In Hill, the case on which the trial court relied in deciding to resentence Jordan, a majority of the second district of this court dismissed the defendant's purported appeal and ordered the defendant released from the custody of the Department of Corrections. We did so because the record revealed that the trial and sentencing were conducted by a person other than a duly qualified judge of the Marion Superior Court. Hence, there was no appealable judgment. However Hill has no application here. On numerous occasions before and after Hill this court has found it necessary to dismiss purported appeals taken from trial courts on facts similar to those present in this case. See e.g., Landers v. State (1991), Ind. App., 577 N.E.2d 990; Rivera v. State (1992), Ind. App., 601 N.E.2d 445; Richardson v. State (1992), Ind. App., 602 N.E.2d 178; Cartwright v. State (1993), Ind. App., 621 N.E.2d 1164. Indeed, in Landers we observed:
On numerous recent occasions, this court has been compelled to dismiss appeals for failure of trial courts to recognize or adhere to the statutory law of Indiana with reference to the powers and duties of master commissioners, or to give precedential effect to binding decisions of the Indiana Supreme Court in this regard. The repeated disregard concerning use of master commissioners or other auxiliary personnel only serves to unduly penalize the adversary parties, i.e., the State and the defendant, from gaining appellate review of trial court proceedings.

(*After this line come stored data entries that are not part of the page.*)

(** What was yielded is the start of what the body of [Resolve] collects. *)
Lemma ResolveIter_yielded {C} dg (yield : yield_fn T C) s :
  NoDup (edges dg) → validate dg = None →
  ∃ st, resolving dg (fmax st) st ∧ r_edges st ≡ₚ edges dg ∧
    yielded (ResolveIter dg (traced yield) (s, [])).2.2
      `prefix_of` take (fmax st) (r_edges st).
Proof.
  intros Hnd Hv. unfold ResolveIter. rewrite Hv.
  pose proof (init_resolving dg Hnd) as Hinv.
  pose proof (promoted_perm _ _ _ _ (promote_free_spec dg (edges dg))) as Hperm.
  destruct (promote_free dg (edges dg)) as [es fm]; simpl in *.
  destruct (drain_Resolve_body dg (length es) 0 _ Hinv) as (st' & Hdrain & Hinv');
    [simpl; lia|].
  cbn [r_edges] in Hdrain. change (take 0 es) with (@nil T) in Hdrain.
  pose proof (drain_perm Resolve_body dg (length es) 0
    {| r_edges := es; refcounts := init_refcounts dg; fmax := fm |} ([], None)) as Hd.
  rewrite Hdrain in Hd. simpl in Hd.
  exists st'. split_and!; [done|by rewrite Hd|].
  match goal with |- context [drain (traced yield) ?g ?f ?c ?st (s, [])] =>
    destruct (drain_lazy yield g f c st s [] [])
      as (new & rest & Heq & Hnone & Hres & _);
    destruct (drain (traced yield) g f c st (s, [])) as [[st1 [s1 log1]] fin1] end.
  rewrite Hdrain in Hres. simpl in *. simplify_eq/=.
  assert (yielded new = (λ e, e.1.1) <$> new) as Hnew.
  { unfold yielded. f_equal. clear -Hnone.
    induction Hnone as [|e new He _ IH]; [done|].
    by rewrite filter_cons_True, IH. }
  destruct (fin1 && _); simpl.
  - unfold traced; simpl. destruct (yield s1 inhabitant _) as [s'' more0]; simpl.
    unfold yielded in *. rewrite filter_app, filter_cons_False, filter_nil by done.
    rewrite app_nil_r, Hnew. by eexists.
  - rewrite Hnew. by eexists.
Qed.
(** ** Normalizing twice *)

Lemma ascii_lower_idempotent (c : N) : ascii_lower (ascii_lower c) = ascii_lower c.
Proof.
  unfold ascii_lower, in_range.
  destruct ((65 <=? c)%N && (c <=? 90)%N) eqn:E; [|now rewrite E].
  apply andb_true_iff in E. destruct E as [E1 E2].
  apply N.leb_le in E1, E2.
  replace ((c + 32 <=? 90)%N) with false by (symmetry; apply N.leb_gt; lia).
  now rewrite andb_false_r.
Qed.

Lemma ascii_lower_ascii (c : N) : is_ascii c = true -> is_ascii (ascii_lower c) = true.
Proof.
  unfold ascii_lower, in_range, is_ascii. intros H. apply N.ltb_lt in H.
  destruct ((65 <=? c)%N && (c <=? 90)%N) eqn:E; [|now apply N.ltb_lt].
  apply andb_true_iff in E. destruct E as [_ E2]. apply N.leb_le in E2.
  apply N.ltb_lt. lia.
Qed.

Lemma settled_space : settled 32%N.
Proof. split; reflexivity. Qed.

Lemma strip_accents_ascii (lib : Library) (s : pystr) :
  Forall (fun c => is_ascii c = true) s -> strip_accents lib s = s.
Proof.
  intros H. unfold strip_accents, nfd.
  assert (Ha : forallb is_ascii s = true)
    by (apply forallb_forall; now apply Forall_forall).
  rewrite Ha. induction H as [|c s Hc Hs IH]; [reflexivity|].
  cbn [filter]. unfold is_Mn at 1. rewrite Hc. cbn [negb]. f_equal.
  apply IH. cbn [forallb] in Ha. apply andb_true_iff in Ha. apply Ha.
Qed.

Lemma sub_separators_fixed (s : pystr) :
  Forall (fun c => plain_char c = true) s -> sub_separators s = s.
Proof.
  induction 1 as [|c s Hc Hs IH]; [reflexivity|].
  cbn [sub_separators map]. fold (sub_separators s). rewrite IH.
  unfold plain_char in Hc. apply andb_true_iff in Hc. destruct Hc as [Hc _].
  apply negb_true_iff in Hc. now rewrite Hc.
Qed.

Lemma basic_normalize_settled (lib : Library) (name : pystr) :
  forallb is_ascii name = true ->
  Forall settled (basic_normalize lib name).
Proof.
  intros Ha. rewrite (basic_normalize_ascii lib name Ha).
  assert (H0 : Forall settled (map ascii_lower name)).
  { apply Forall_forall. intros c Hc. apply in_map_iff in Hc.
    destruct Hc as (x & <- & Hx). rewrite forallb_forall in Ha. split.
    - apply ascii_lower_ascii, Ha, Hx.
    - apply ascii_lower_idempotent. }
  assert (H1 : Forall settled (strip (map ascii_lower name)))
    by now apply strip_Forall.
  rewrite strip_accents_ascii.
  - apply strip_Forall, collapse_ws_Forall; [apply settled_space|].
    apply sub_separators_Forall; [apply settled_space|exact H1].
  - eapply Forall_impl; [|exact H1]. now intros c [Hc _].
Qed.
(** *** The bucket map *)







(** *** Candidate generation *)








(** *** Ranking *)



#[local] Instance dist_idx_le_total : Total dist_idx_le.
Proof. intros [i d] [j e]. unfold dist_idx_le. simpl. lia. Qed.

#[local] Instance dist_idx_le_trans : Transitive dist_idx_le.
Proof. intros [i d] [j e] [k f]. unfold dist_idx_le. simpl. lia. Qed.




(** *** The matcher over the model *)




End SpecFacts.

(** * The scenario of section 8, and inputs on which the code departs from
      the specification *)

Module Scenario.
Import Sample.

(** The nearest neighbour of (1, 1) among the four points is row 0, at
    squared distance 2. *)
Example nearest_of_query0 :
  search_outcome (do_search built0 call0) = (true, [mkIndMatch 0 0], [2]).
Proof. vm_compute. reflexivity. Qed.

(** With a minimum of four candidates, all four points are ranked for
    (1, 1) and for (9, 8).  Rows 2 and 3 are both at distance 82 of (1, 1):
    row 2 comes first. *)
Example ranking_of_queries4 :
  search_outcome (SearchNeighbours built4 queries4 2 [] [] 4) =
    (true,
     [mkIndMatch 0 0; mkIndMatch 0 2; mkIndMatch 0 3; mkIndMatch 0 1;
      mkIndMatch 1 1; mkIndMatch 1 3; mkIndMatch 1 2; mkIndMatch 1 0],
     [2; 82; 82; 162; 5; 65; 85; 145]).
Proof. vm_compute. reflexivity. Qed.

(** With a minimum of one candidate, the same search with k = 4 = N returns
    one row per query: the exact bucket holds a row, no other bucket is
    probed. *)
Example ranking_of_call1 :
  search_outcome (do_search built0 call1) =
    (true, [mkIndMatch 0 0; mkIndMatch 1 1], [2; 5]).
Proof. vm_compute. reflexivity. Qed.

(** The single-query entry point on the same matcher and query. *)
Example single_query0 :
  SearchNeighbour built0 query0 (-1) 0 [] =
    mkSingleResult false built0 (-1) 0 [single_query_warning].
Proof. reflexivity. Qed.

(** The bucket map of the four points: one row per bucket. *)
Example buckets_of_built0 :
  map_to_list (Spec.buckets (hashed_base_ built0)) =
    [([true; true], [2%nat]); ([false; true], [1%nat]);
     ([true; false], [0%nat]); ([false; false], [3%nat])].
Proof. vm_compute. reflexivity. Qed.





(** C3, as stated, fails: on the index of dimension 2 a batch of one query
    vector of length 3 is not rejected; its first two scalars are matched. *)
Lemma SearchNeighbours_accepts_longer_query :
  Z.of_nat (length [1; 1; 7]) <> 1 * cols (mkMap dataset0 4 2) /\
  search_outcome (SearchNeighbours built0 [1; 1; 7] 1 [] [] 1) =
    (true, [mkIndMatch 0 0], [2]).
Proof. split; [simpl; lia|]. vm_compute. reflexivity. Qed.

(** C3 (amended) on the four points and the query buffer [1; 1; 7]. *)
Lemma SearchNeighbours_ignores_query_length_witness :
  is_int 4 /\ 1 <= 4 /\
  let r := SearchNeighbours built0 [1; 1; 7] 1 [] [] 1 in
  let mat_query := mkMap [1; 1; 7] 1 2 in
  search_ok r = negb ((1 >? 4) || (1 <? 1)) /\
  (search_ok r = true ->
   (search_indices r, search_distances r) =
     Match_HashedDescriptions (cascade_hasher_ built0)
       (CreateHashedDescriptions (cascade_hasher_ built0) mat_query
          (zero_mean_descriptor_ built0))
       mat_query (hashed_base_ built0) (mkMap dataset0 4 2) [] [] 1).
Proof.
  assert (Hint : is_int 4) by (unfold is_int; lia).
  assert (Hrows : 1 <= 4) by lia.
  do 2 (split; [assumption|]).
  exact (SearchNeighbours_ignores_query_length fresh0 gen0 dataset0 4 2
           [1; 1; 7] 1 [] [] 1 Hint Hrows).
Defined.

(** C4, as stated, fails: a search with k = 5 on the index of four rows and
    the same search on a matcher that was never built give the caller the
    same flag and the same outputs. *)
Lemma SearchNeighbours_failures_look_alike :
  memMapping built0 = Some (mkMap dataset0 4 2) /\
  memMapping fresh0 = None /\
  search_outcome (SearchNeighbours built0 query0 1 [] [] 5) =
    search_outcome (SearchNeighbours fresh0 query0 1 [] [] 5).
Proof. repeat split; vm_compute; reflexivity. Qed.

(** C4 (amended) on the four points with k = 5. *)
Lemma SearchNeighbours_rejects_alike_witness :
  memMapping built0 = Some (mkMap dataset0 4 2) /\
  memMapping fresh0 = None /\
  (5 > size_t_of_Index (rows (mkMap dataset0 4 2)) \/ 1 < 1) /\
  SearchNeighbours built0 query0 1 [] [] 5 =
    mkSearchResult false built0 [] [] /\
  search_outcome (SearchNeighbours built0 query0 1 [] [] 5) =
    search_outcome (SearchNeighbours fresh0 query0 1 [] [] 5).
Proof.
  assert (Hm : memMapping built0 = Some (mkMap dataset0 4 2))
    by reflexivity.
  assert (Hnull : memMapping fresh0 = None) by reflexivity.
  assert (Hbad : 5 > size_t_of_Index (rows (mkMap dataset0 4 2)) \/ 1 < 1)
    by (left; reflexivity).
  do 3 (split; [assumption|]).
  exact (SearchNeighbours_rejects_alike built0 (mkMap dataset0 4 2) fresh0
           query0 1 [] [] 5 Hm Hnull Hbad).
Defined.

(** C6 on a failed rebuild (no rows) of the matcher built on the four
    points. *)
Lemma SearchNeighbours_requires_built_witness :
  build_ok (Build built0 gen0 dataset0 0 2) = false /\
  memMapping (build_self (Build built0 gen0 dataset0 0 2)) = None /\
  Forall2 (fun c r => search_outcome r =
                        (false, call_indices c, call_distances c))
          [call0; call1]
          (run_searches (build_self (Build built0 gen0 dataset0 0 2))
             [call0; call1]).
Proof.
  assert (Hfail : build_ok (Build built0 gen0 dataset0 0 2) = false)
    by reflexivity.
  split; [assumption|].
  exact (proj2 (SearchNeighbours_requires_built [call0; call1])
           built0 gen0 dataset0 0 2 Hfail).
Defined.

(** C7, as stated, fails: with one row and dimension 0 the model of [Init]
    reports a failure, yet [Build] returns [true]. *)
Lemma Build_accepts_dimension_zero :
  0 <= 0 /\
  (Spec.Init cfg0 (cascade_hasher_ fresh0) gen0 0).1.1 = false /\
  build_ok (Build fresh0 gen0 dataset0 1 0) = true.
Proof. split; [lia|]. split; vm_compute; reflexivity. Qed.

(** C9 on the four points and two searches. *)
Lemma zero_mean_computed_once_witness :
  1 <= 4 /\
  let m := mkMap dataset0 4 2 in
  let zero_mean := @GetZeroMeanDescriptor (Spec.hasher cfg0) m in
  let hasher := cascade_hasher_ built0 in
  zero_mean_descriptor_ built0 = zero_mean /\
  hashed_base_ built0 = CreateHashedDescriptions hasher m zero_mean /\
  Forall2
    (fun c r =>
       zero_mean_descriptor_ (search_self r) = zero_mean /\
       (search_ok r = true ->
        let mat_query := mkMap (call_query c) (call_nbQuery c) 2 in
        (search_indices r, search_distances r) =
          Match_HashedDescriptions hasher
            (CreateHashedDescriptions hasher mat_query zero_mean) mat_query
            (CreateHashedDescriptions hasher m zero_mean) m
            (call_indices c) (call_distances c) (call_NN c)))
    [call0; call1] (run_searches built0 [call0; call1]).
Proof.
  assert (Hrows : 1 <= 4) by lia.
  split; [assumption|].
  exact (zero_mean_computed_once fresh0 gen0 dataset0 4 2 [call0; call1]
           Hrows).
Defined.

(** C10 on the four points and the query (1, 1). *)
Lemma SearchNeighbours_single_row_batch_witness :
  memMapping built0 = Some (mkMap dataset0 4 2) /\
  1 <= size_t_of_Index (rows (mkMap dataset0 4 2)) /\
  let r := SearchNeighbours built0 query0 1 [] [] 1 in
  let mat_query := mkMap query0 1 (cols (mkMap dataset0 4 2)) in
  search_ok r = true /\
  (search_indices r, search_distances r) =
    Match_HashedDescriptions (cascade_hasher_ built0)
      (CreateHashedDescriptions (cascade_hasher_ built0) mat_query
         (zero_mean_descriptor_ built0))
      mat_query (hashed_base_ built0) (mkMap dataset0 4 2) [] [] 1 /\
  (forall nbQuery,
     search_ok (SearchNeighbours built0 query0 nbQuery [] [] 1) =
       negb (nbQuery <? 1)) /\
  (forall indice distance log,
     single_ok (SearchNeighbour built0 query0 indice distance log) = false).
Proof.
  assert (Hm : memMapping built0 = Some (mkMap dataset0 4 2))
    by reflexivity.
  assert (Hk : 1 <= size_t_of_Index (rows (mkMap dataset0 4 2)))
    by (vm_compute; discriminate).
  do 2 (split; [assumption|]).
  exact (SearchNeighbours_single_row_batch built0 (mkMap dataset0 4 2)
           query0 [] [] 1 Hm Hk).
Defined.

End Scenario.

(** * Properties of runs, for every [CascadeHasher] *)

Section RunFacts.
Context `{ops : CascadeHasherT}.

Implicit Types (self : ArrayMatcher_cascadeHashing) (gen : mt19937).
Implicit Types (dataset query : list Scalar) (m : EigenMap Scalar).
Implicit Types (pi : IndMatches) (pd : list DistanceType).
Implicit Types (op : Op) (l : list Op).

Lemma step_query self op : is_Build op = false -> step self op = self.
Proof.
  destruct op as [gen dataset nbRows dimension|query indice distance log|c];
    simpl; intros Hop; [discriminate|reflexivity|].
  apply SearchNeighbours_self.
Qed.

Lemma run_ops_cons self op l :
  run_ops self (op :: l) = run_ops (step self op) l.
Proof. reflexivity. Qed.

Lemma run_ops_app self l1 l2 :
  run_ops self (l1 ++ l2) = run_ops (run_ops self l1) l2.
Proof. unfold run_ops. apply fold_left_app. Qed.

Lemma run_ops_queries self l :
  Forall (fun op => is_Build op = false) l -> run_ops self l = self.
Proof.
  induction 1 as [|op l Hop _ IH]; [reflexivity|].
  by rewrite run_ops_cons, step_query.
Qed.

Lemma step_consistent self op : consistent self -> consistent (step self op).
Proof.
  intros Hself.
  destruct op as [gen dataset nbRows dimension|query indice distance log|c].
  - simpl. destruct (Z.lt_ge_cases nbRows 1) as [Hlt|Hge].
    + by rewrite Build_failed.
    + rewrite Build_succeeded by done. unfold consistent. simpl. done.
  - done.
  - by rewrite step_query.
Qed.

Lemma step_rows self op :
  op_int op ->
  (forall m, memMapping self = Some m -> is_int (rows m) /\ 1 <= rows m) ->
  forall m, memMapping (step self op) = Some m ->
    is_int (rows m) /\ 1 <= rows m.
Proof.
  intros Hop Hself.
  destruct op as [gen dataset nbRows dimension|query indice distance log|c].
  - simpl in *. destruct (Z.lt_ge_cases nbRows 1) as [Hlt|Hge].
    + rewrite Build_failed by done. simpl. discriminate.
    + rewrite Build_succeeded by done. simpl. by intros m [= <-].
  - done.
  - by rewrite step_query.
Qed.

Lemma run_ops_rows l : forall self,
  Forall op_int l ->
  (forall m, memMapping self = Some m -> is_int (rows m) /\ 1 <= rows m) ->
  forall m, memMapping (run_ops self l) = Some m ->
    is_int (rows m) /\ 1 <= rows m.
Proof.
  induction l as [|op l IH]; intros self Hl Hself; [done|].
  apply Forall_cons in Hl as [Hop Hl]. rewrite run_ops_cons.
  apply IH; [done|]. by apply step_rows.
Qed.

(** X1. Batch searches do not interfere: in a run of searches on one
    matcher, each result is the result the search has on the matcher the run
    started with. *)
Theorem run_searches_independent self (calls : list SearchCall) :
  run_searches self calls = map (do_search self) calls.
Proof.
  induction calls as [|c calls IH]; simpl; [reflexivity|].
  unfold do_search at 2. by rewrite SearchNeighbours_self, IH.
Qed.

(** X2. Whatever makes [SearchNeighbours] return [false], nothing has been
    written: the two output vectors and the matcher are as before the call. *)
Theorem SearchNeighbours_failure_writes_nothing
    self query nbQuery pi pd NN :
  search_ok (SearchNeighbours self query nbQuery pi pd NN) = false ->
  SearchNeighbours self query nbQuery pi pd NN =
    mkSearchResult false self pi pd.
Proof.
  unfold SearchNeighbours. destruct (memMapping self) as [m|]; [|done].
  destruct (_ || _); [done|].
  destruct (Match_HashedDescriptions _ _ _ _ _ _ _ _). simpl. discriminate.
Qed.

(** X3. A successful [Build] replaces the index: of the matcher it is called
    on it reads the hasher only, so the previous dataset view, hashed
    descriptions and zero-mean vector leave no trace. *)
Theorem Build_replaces_index self1 self2 gen dataset nbRows dimension :
  1 <= nbRows ->
  cascade_hasher_ self1 = cascade_hasher_ self2 ->
  Build self1 gen dataset nbRows dimension =
  Build self2 gen dataset nbRows dimension.
Proof.
  intros Hrows Hhasher. rewrite !Build_succeeded by done.
  by rewrite Hhasher.
Qed.
(** Where [SkipSpace] stops without an error, the input is at its end or a
    rune that is no space comes next. *)
Lemma SkipSpace_stops fuel :
  ∀ s s1,
    (String.length s <= fuel)%nat ->
    fmt.SkipSpace fuel s = inl s1 ->
    (String.length s1 <= String.length s)%nat
    ∧ (s1 = EmptyString ∨ ∃ r s', fmt.getRune s1 = Some (r, s') ∧ isSpace r = false).
Proof.
  induction fuel as [|fuel IH]; intros s s1 Hfuel; simpl.
  - intros H. inversion H; subst. split; [lia|]. left.
    destruct s1; [reflexivity | simpl in Hfuel; lia].
  - destruct (fmt.getRune s) as [[r s']|] eqn:E.
    + pose proof (getRune_shrinks _ _ _ E) as Hs.
      destruct ((r =? 13) && fmt.peek_newline s').
      { intros H. apply IH in H; [|lia]. destruct H as [H1 H2]. split; [lia | exact H2]. }
      destruct (r =? 10); [discriminate|].
      destruct (isSpace r) eqn:Esp; simpl.
      { intros H. apply IH in H; [|lia]. destruct H as [H1 H2]. split; [lia | exact H2]. }
      intros H. inversion H; subst. split; [lia|]. right. eauto.
    + intros H. inversion H; subst. split; [lia|]. left.
      destruct s1; [reflexivity|].
      unfold fmt.getRune in E. destruct (utf8.DecodeRune _). discriminate E.
Qed.
Definition pkg : Imports := {|
  LoadBalancerTypeExternal := "external";
  LoadBalancerKind := "LoadBalancer";
  SchemeGroupVersion := "net.alpha.caicloud.io/v1alpha1";
  LabelKeyCreatedBy := "kubernetes.io/created-by";
  LabelKeyProvider := "loadbalancer.alpha.caicloud.io/provider";
  LabelValueFormatCreateby := λ ns n, "loadbalancer." +:+ ns +:+ "." +:+ n;
  UniqueLabelKeyFormat := λ ns n, "loadbalancer.alpha.caicloud.io/" +:+ ns +:+ "." +:+ n;
  ValidateLoadBalancer := λ lb,
    if String.eqb (lbName lb) "" then Some (PlainError "name is required") else None;
  KeyFunc := λ lb, (lbNamespace lb +:+ "/" +:+ lbName lb, None);
  CalculateReplicas := λ lb, (2, None);
  RandStringBytesRmndr := λ n i, "abcde";
  GenerateTolerations := [];
  Claim := λ c lb sel dList, ret (dList, None)
|}.

Definition mkLoadBalancer (name type : string)
    (provider : option netv1alpha1.IpvsdrProvider) : LoadBalancer :=
  {| netv1alpha1.Meta :=
       {| metav1.Name := name; metav1.Namespace := "default"; metav1.UID := "uid-1";
          metav1.Labels := None; metav1.OwnerReferences := [];
          metav1.DeletionTimestamp := None |};
     netv1alpha1.Spec :=
       {| netv1alpha1.Type_ := type;
          netv1alpha1.Providers := {| netv1alpha1.Ipvsdr := provider |} |} |}.

Definition vip : netv1alpha1.IpvsdrProvider :=
  {| netv1alpha1.Vip := "10.0.0.1"; netv1alpha1.Scheduler := "rr" |}.

(** An external load balancer served by ipvsdr. *)
Definition lb1 : LoadBalancer := mkLoadBalancer "lb1" "external" (Some vip).

(** An internal load balancer with no ipvsdr block. *)
Definition lb_internal : LoadBalancer := mkLoadBalancer "lb2" "internal" None.

(** A load balancer that [ValidateLoadBalancer] of [pkg] rejects. *)
Definition lb_invalid : LoadBalancer := mkLoadBalancer "" "external" (Some vip).

Definition container (image : string) : v1.Container :=
  {| v1.ContainerName := "ipvsdr"; v1.Image := image; v1.ImagePullPolicy := "Always";
     v1.Limits := []; v1.Privileged := Some true; v1.Env := []; v1.VolumeMounts := [] |}.

Definition affinity : v1.Affinity :=
  {| v1.NodeAffinity_ := None; v1.PodAntiAffinity_ := None |}.

Definition mkDeployment (name : string) (labels : option (gmap string string))
    (replicas : option Z) (containers : list v1.Container)
    (aff : option v1.Affinity) : Deployment :=
  {| extensions.Meta :=
       {| metav1.Name := name; metav1.Namespace := "default"; metav1.UID := "";
          metav1.Labels := labels; metav1.OwnerReferences := [];
          metav1.DeletionTimestamp := None |};
     extensions.Spec :=
       {| extensions.Replicas := replicas;
          extensions.Template :=
            {| v1.TemplateMeta :=
                 {| metav1.Name := ""; metav1.Namespace := ""; metav1.UID := "";
                    metav1.Labels := labels; metav1.OwnerReferences := [];
                    metav1.DeletionTimestamp := None |};
               v1.TemplateSpec :=
                 {| v1.HostNetwork := true; v1.TerminationGracePeriodSeconds := None;
                    v1.Affinity_ := aff; v1.Tolerations := [];
                    v1.Containers := containers; v1.Volumes := [] |} |} |} |}.

(** A workload with the generated prefix, one label of its own, an old
    image and three replicas. *)
Definition d_old : Deployment :=
  mkDeployment "lb1-provider-ipvsdr-zzzzz" (Some {[ "team" := "net" ]}) (Some 3)
    [container "ipvsdr:v0"] (Some affinity).

(** A second workload with the generated prefix. *)
Definition d_twin : Deployment :=
  mkDeployment "lb1-provider-ipvsdr-yyyyy" (Some ∅) (Some 1)
    [container "ipvsdr:v0"] (Some affinity).

(** A workload with the generated prefix and no container. *)
Definition d_hollow : Deployment :=
  mkDeployment "lb1-provider-ipvsdr-zzzzz" (Some ∅) (Some 1) [] (Some affinity).

(** A workload without the generated prefix, three replicas. *)
Definition d_stray : Deployment :=
  mkDeployment "stray" (Some ∅) (Some 3) [container "other"] (Some affinity).

(** A stopped workload without the generated prefix, with no container
    and no affinity. *)
Definition d_bare : Deployment := mkDeployment "bare" None (Some 0) [] None.

Definition no_lister : LoadBalancerLister :=
  {| Get := λ _ _ _, inr (StatusError StatusReasonNotFound "not found") |}.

As the foregoing cases make clear, in some instances we have simply dismissed purported appeals as premature. In other instances we have not only dismissed a purported appeal, but also ordered the defendant released from the Department of Corrections and returned to the custody of the county jail. Our intent in those instances was to afford the trial court an opportunity to properly enter an appealable judgment. In this case, however, we decided not to dismiss the appeal, but rather to reverse the judgment and remand the cause with specific instructions to grant the defendant a new trial. The order of remand is clear, unequivocal and must be followed without variation. See Town of Flora, 222 Ind. at 258-59, 53 N.E.2d at 164.
Therefore, the judgment of the trial court is reversed and this cause is remanded for a new trial.
Reversed and remanded.
SHARPNACK, C.J., and BAKER, J., concur.